Sponge: Inference Serving with Dynamic SLOs Using In-Place Vertical Scaling
Kamran Razavi, Saeid Ghafouri, Max Mühlhäuser, Pooyan Jamshidi, Lin Wang
TL;DR
This work tackles end-to-end SLO variability for deep learning inference on mobile/IoT over volatile wireless networks. It introduces Sponge, a system combining in-place vertical scaling, dynamic batching, and request reordering, guided by an Integer Programming formulation that links latency $l(b,c)$, throughput $h(b,c)$, and resources $c$ (cores) and $b$ (batch). A prototype demonstrates substantial improvements, reducing SLO violations (often by >15× vs horizontal autoscalers) and lowering resource use, even under dynamic bandwidth, by leveraging a performance model with $l(b,c)$ and $L(b,c)$ and an EDF queue to guarantee per-request SLOs. The approach highlights practical gains for resource-efficient DL inference in mobile-edge settings and outlines future work to support model pipelines, multiple variants, and joint horizontal scaling.
Abstract
Mobile and IoT applications increasingly adopt deep learning inference to provide intelligence. Inference requests are typically sent to a cloud infrastructure over a wireless network that is highly variable, leading to the challenge of dynamic Service Level Objectives (SLOs) at the request level.

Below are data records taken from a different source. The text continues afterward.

(** * zap2xml: guide-data fetch, merge and rendering pipeline

    A shallow embedding of the parts of [zap2xml.py] that decide the
    cache policy, the per-field merge of program records, the schedule
    assembly of both renderers and the timestamp parsers, together with
    the properties established about them.

    Conventions of the embedding.
    - Python [str] values are [string]s whose characters are code points
      below 256; integers are [Z].
    - A [dict] whose iteration order can be observed is a [pydict]
      (insertion-ordered association list); the program store, whose
      order is never observed by the modelled code, is a [gmap].
    - A missing dictionary key is [None] in an [option] field.
    - Code that may raise returns a [result]; a [while] loop whose
      counter is not advanced on every path runs on fuel and returns an
      [outcome].
    - Text decoding of payloads ([json.loads]) is a parameter of the
      development, and a decoded payload is a typed record; gzip
      compression is the identity on contents.

    Scope.  The grid loop and the parsers of the default provider are
    modelled from [process_data], [parse_json] and [post_json_overview];
    of the alternate provider only the detail parser
    [parse_tvg_details].  The methods of Section [Pipeline] are those
    of an object on which [get_z_token] has nothing to do (a token is
    held, or no password is given), entered with the favorites in
    place; Module [Session] has them with [login] and the requests it
    sends.  The icon download is left out, and the renderers are
    modelled up to the text they format: a written element is a record
    of the values it is formatted from. *)

From Stdlib Require Import ZArith Ascii String DecimalString DecimalZ.
From stdpp Require Import gmap strings list.

Local Open Scope Z_scope.

(** ** Exceptions *)

(** [Exception] stands for an exception raised with [raise Exception(...)]. *)
Inductive exn : Type :=
  | KeyError
  | ValueError
  | TypeError
  | IndexError
  | AttributeError
  | Exception.

Inductive result (A : Type) : Type :=
  | Ok (a : A)
  | Exn (e : exn).
Arguments Ok {A} a.
Arguments Exn {A} e.

Definition rbind {A B} (r : result A) (k : A -> result B) : result B :=
  match r with
  | Ok a => k a
  | Exn e => Exn e
  end.

Notation "x <~ c1 ;; c2" := (rbind c1 (fun x => c2))
  (at level 100, c1 at next level, right associativity).

(** [obj[key]] on a dictionary lookup that came back empty. *)
Definition subscript {A} (o : option A) : result A :=
  match o with
  | Some a => Ok a
  | None => Exn KeyError
  end.

Inductive outcome (A : Type) : Type :=
  | Done (a : A)
  | Raised (e : exn)
  | OutOfFuel.
Arguments Done {A} a.
Arguments Raised {A} e.
Arguments OutOfFuel {A}.

(** ** Strings *)

Module Str.

Definition code (c : ascii) : Z := Z.of_nat (nat_of_ascii c).

Definition chr (z : Z) : ascii := ascii_of_nat (Z.to_nat z).

Definition is_digit (c : ascii) : bool :=
  (48 <=? code c) && (code c <=? 57).

(** [str.lower] on one code point below 256: A-Z and the accented
    capitals U+00C0..U+00DE (without the multiplication sign U+00D7)
    move 32 places up. *)
Definition lower_char (c : ascii) : ascii :=
  let n := code c in
  if ((65 <=? n) && (n <=? 90))
     || ((192 <=? n) && (n <=? 222) && negb (n =? 215))
  then chr (n + 32) else c.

This paper presents Sponge, a novel deep learning inference serving system that maximizes resource efficiency while guaranteeing dynamic SLOs. Sponge achieves its goal by applying in-place vertical scaling, dynamic batching, and request reordering. Specifically, we introduce an Integer Programming formulation to capture the resource allocation problem, providing a mathematical model of the relationship between latency, batch size, and resources. We demonstrate the potential of Sponge through a prototype implementation and preliminary experiments and discuss future works.